» The input:
════════

(** The spec's table of rejection statuses (section 6): login wrong
    password 401; sell wrong token 422; sell wrong price 400; buy wrong
    token 422; buy business-rule failure caller-specified; ship wrong
    token 422; ship wrong seller 403. *)
Definition expected_status (c : CaseCall) : Z :=
  match c with
  | CallLoginWithWrongPassword _ _ => 401
  | CallSellWithWrongCSRFToken _ _ _ _ => 422
  | CallSellWithWrongPrice _ _ _ _ => 400
  | CallBuyWithWrongCSRFToken _ _ => 422
  | CallBuyWithFailed _ _ expectedStatus _ => expectedStatus
  | CallShipWithWrongCSRFToken _ => 422
  | CallShipWithWrongSeller _ => 403
  end.

(** Whether the call forges its token with [secureRandomStr]. *)
Definition forges (c : CaseCall) : bool :=
  match c with
  | CallSellWithWrongCSRFToken _ _ _ _
  | CallBuyWithWrongCSRFToken _ _
  | CallShipWithWrongCSRFToken _
  | CallShipWithWrongSeller _ => true
  | _ => false
  end.

(** The payload the call marshals, given the token it puts in. *)
Definition payload_with (c : CaseCall) (tok : string) : payload :=
  match c with
  | CallLoginWithWrongPassword a p => PLogin (mkReqLogin a p)
  | CallSellWithWrongCSRFToken n p d cat => PSell (mkReqSell tok n p d cat)
  | CallSellWithWrongPrice n p d cat => PSell (mkReqSell tok n p d cat)
  | CallBuyWithWrongCSRFToken i t => PBuy (mkReqBuy tok i t)
  | CallBuyWithFailed i t _ _ => PBuy (mkReqBuy tok i t)
  | CallShipWithWrongCSRFToken i => PShip (mkReqShip tok i)
  | CallShipWithWrongSeller i => PShip (mkReqShip tok i)
  end.
(** * Murasaki-Translator: ASS adapter and repair passes

    A shallow embedding of
      - [fixer/kana_fixer.py]   ([KanaFixer]),
      - [fixer/number_fixer.py] ([NumberFixer]),
      - [documents/ass.py]      ([AssDocument.load] / [AssDocument.save]),
    and the properties of the specification stated over it.

    A Python [str] is a sequence of Unicode code points: it is modelled as a
    list of code points, each a [Z]. *)

From Stdlib Require Import Ascii String ZArith Arith Bool List Lia.
From Stdlib Require DecimalNat DecimalFacts.
Import ListNotations.

Open Scope Z_scope.

(** ** Python strings *)

Definition char := Z.
Definition str := list char.

(** An ASCII literal as a Python string. *)
Definition lit (s : string) : str :=
  map (fun a => Z.of_N (N_of_ascii a)) (list_ascii_of_string s).

Definition eqc (a b : char) : bool := a =? b.

(** [c in s] for a one-character [c] and a string [s]. *)
Definition char_in (c : char) (s : str) : bool := existsb (eqc c) s.

(** [enumerate]. *)
Fixpoint enumerate_from {A} (i : nat) (l : list A) : list (nat * A) :=
  match l with
  | [] => []
  | x :: l' => (i, x) :: enumerate_from (S i) l'
  end.

Definition enumerate {A} (l : list A) : list (nat * A) := enumerate_from 0 l.

(** ** Built-in string operations *)

(** [str.isspace] on one character, which is also the class [\s] of [re]
    on [str] patterns (CPython's [_PyUnicode_IsWhitespace]). *)
Definition is_space (c : char) : bool :=
  ((0x09 <=? c) && (c <=? 0x0D)) || ((0x1C <=? c) && (c <=? 0x20))
  || eqc c 0x85 || eqc c 0xA0 || eqc c 0x1680
  || ((0x2000 <=? c) && (c <=? 0x200A))
  || eqc c 0x2028 || eqc c 0x2029 || eqc c 0x202F || eqc c 0x205F
  || eqc c 0x3000.
(** The calls into the engine, without the diagnostics. *)
Definition engine_calls (tr : list event) : list event := filter is_engine_call tr.

Definition is_production_call (e : event) : bool :=
  match e with
  | EvWriteAddress _ | EvWriteData _ _ | EvGenerate _ => true
  | _ => false
  end.

(** The register writes and sample requests the engine received. *)
Definition production_calls (tr : list event) : list event :=
  filter is_production_call tr.

Definition is_write_call (e : event) : bool :=
  match e with
  | EvWriteAddress _ | EvWriteData _ _ => true
  | _ => false
  end.

(** The register writes the engine received, address and data calls in
    order. *)
Definition write_calls (tr : list event) : list event := filter is_write_call tr.

(** The two calls the engine receives for a write: address, then data. *)
Definition applied_write (debug : bool) (w : Z * Z) : list event :=
  [EvWriteAddress (fst w); EvWriteData (snd w) debug].

(** What the engine receives for one queued write: the address, the data,
    and the request for the one sample that follows. *)
Definition drained_write (w : Z * Z) : list event :=
  [EvWriteAddress (fst w); EvWriteData (snd w) false; EvGenerate 1].

(** Number of [engine_timer_expired(i)] calls in a trace. *)
Definition fired (i : Z) (tr : list event) : nat :=
  List.length (filter (is_timer_expired i) tr).

(** Samples handed out by the engine according to a trace. *)
Fixpoint generated (tr : list event) : Z :=
  match tr with
  | [] => 0
  | EvGenerate n :: r => n + generated r
  | _ :: r => generated r
  end.

(** The register writes the engine received, as (address, value, debug)
    triples: [write_address] latches the address, [write_data] writes. *)
Fixpoint engine_writes (latched : Z) (tr : list event) : list (Z * Z * bool) :=
  match tr with
  | [] => []
  | EvWriteAddress a :: r => engine_writes a r
  | EvWriteData v d :: r => (latched, v, d) :: engine_writes latched r
  | _ :: r => engine_writes latched r
  end.

(** The value of the last write the engine received for [addr], if any. *)
Fixpoint last_write (addr : Z) (ws : list (Z * Z * bool)) : option Z :=
  match ws with
  | [] => None
  | (a, v, _) :: r =>
      match last_write addr r with
      | Some v' => Some v'
      | None => if a =? addr then Some v else None
      end
  end.

(** ** class ym2151_interface *)

Section Interface.
Context {E : ToneEngine}.

(** The members of the class that the compiled configuration uses.
    [m_trace] is not a member: it records, in program order, the calls made
    into the engine and the lines printed. *)
Record ym2151_interface : Type := mk_interface {
  m_chip : chip;
  m_backbuffer : Z -> output_data;
  m_backbuffer_used : Z;
  m_write_queue : list (Z * Z);
  m_timers : Z * Z;
  m_busy_timer : Z;
  m_irq_status : bool;
  m_resampler : option (Z * Z * Z) * option (Z * Z * Z);
  m_previous_sample_rate : Z;
  m_backbuffer_resampled : list Z * list Z;
  m_trace : list event
}.

(** [m_backbuffer_size], set once by the constructor. *)
Definition m_backbuffer_size : Z := chip_sample_rate.

Definition set_chip (c : chip) (s : ym2151_interface) : ym2151_interface :=
  mk_interface c (m_backbuffer s) (m_backbuffer_used s) (m_write_queue s)
    (m_timers s) (m_busy_timer s) (m_irq_status s) (m_resampler s)
    (m_previous_sample_rate s) (m_backbuffer_resampled s) (m_trace s).

Definition set_backbuffer (b : Z -> output_data) (s : ym2151_interface) : ym2151_interface :=
  mk_interface (m_chip s) b (m_backbuffer_used s) (m_write_queue s)
    (m_timers s) (m_busy_timer s) (m_irq_status s) (m_resampler s)
    (m_previous_sample_rate s) (m_backbuffer_resampled s) (m_trace s).

Definition set_backbuffer_used (u : Z) (s : ym2151_interface) : ym2151_interface :=
  mk_interface (m_chip s) (m_backbuffer s) u (m_write_queue s)
    (m_timers s) (m_busy_timer s) (m_irq_status s) (m_resampler s)
    (m_previous_sample_rate s) (m_backbuffer_resampled s) (m_trace s).

Definition set_write_queue (q : list (Z * Z)) (s : ym2151_interface) : ym2151_interface :=
  mk_interface (m_chip s) (m_backbuffer s) (m_backbuffer_used s) q
    (m_timers s) (m_busy_timer s) (m_irq_status s) (m_resampler s)
    (m_previous_sample_rate s) (m_backbuffer_resampled s) (m_trace s).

════════

» Assignment: Could you restate, word for word, the lines above from the one with "CallShipWithWrongSeller _ => 403" to the one with "t => PBuy (mkReqBuy tok i t)", both included?

» Solution for this problem:
  | CallShipWithWrongSeller _ => 403
  end.

(** Whether the call forges its token with [secureRandomStr]. *)
Definition forges (c : CaseCall) : bool :=
  match c with
  | CallSellWithWrongCSRFToken _ _ _ _
  | CallBuyWithWrongCSRFToken _ _
  | CallShipWithWrongCSRFToken _
  | CallShipWithWrongSeller _ => true
  | _ => false
  end.

(** The payload the call marshals, given the token it puts in. *)
Definition payload_with (c : CaseCall) (tok : string) : payload :=
  match c with
  | CallLoginWithWrongPassword a p => PLogin (mkReqLogin a p)
  | CallSellWithWrongCSRFToken n p d cat => PSell (mkReqSell tok n p d cat)
  | CallSellWithWrongPrice n p d cat => PSell (mkReqSell tok n p d cat)
  | CallBuyWithWrongCSRFToken i t => PBuy (mkReqBuy tok i t)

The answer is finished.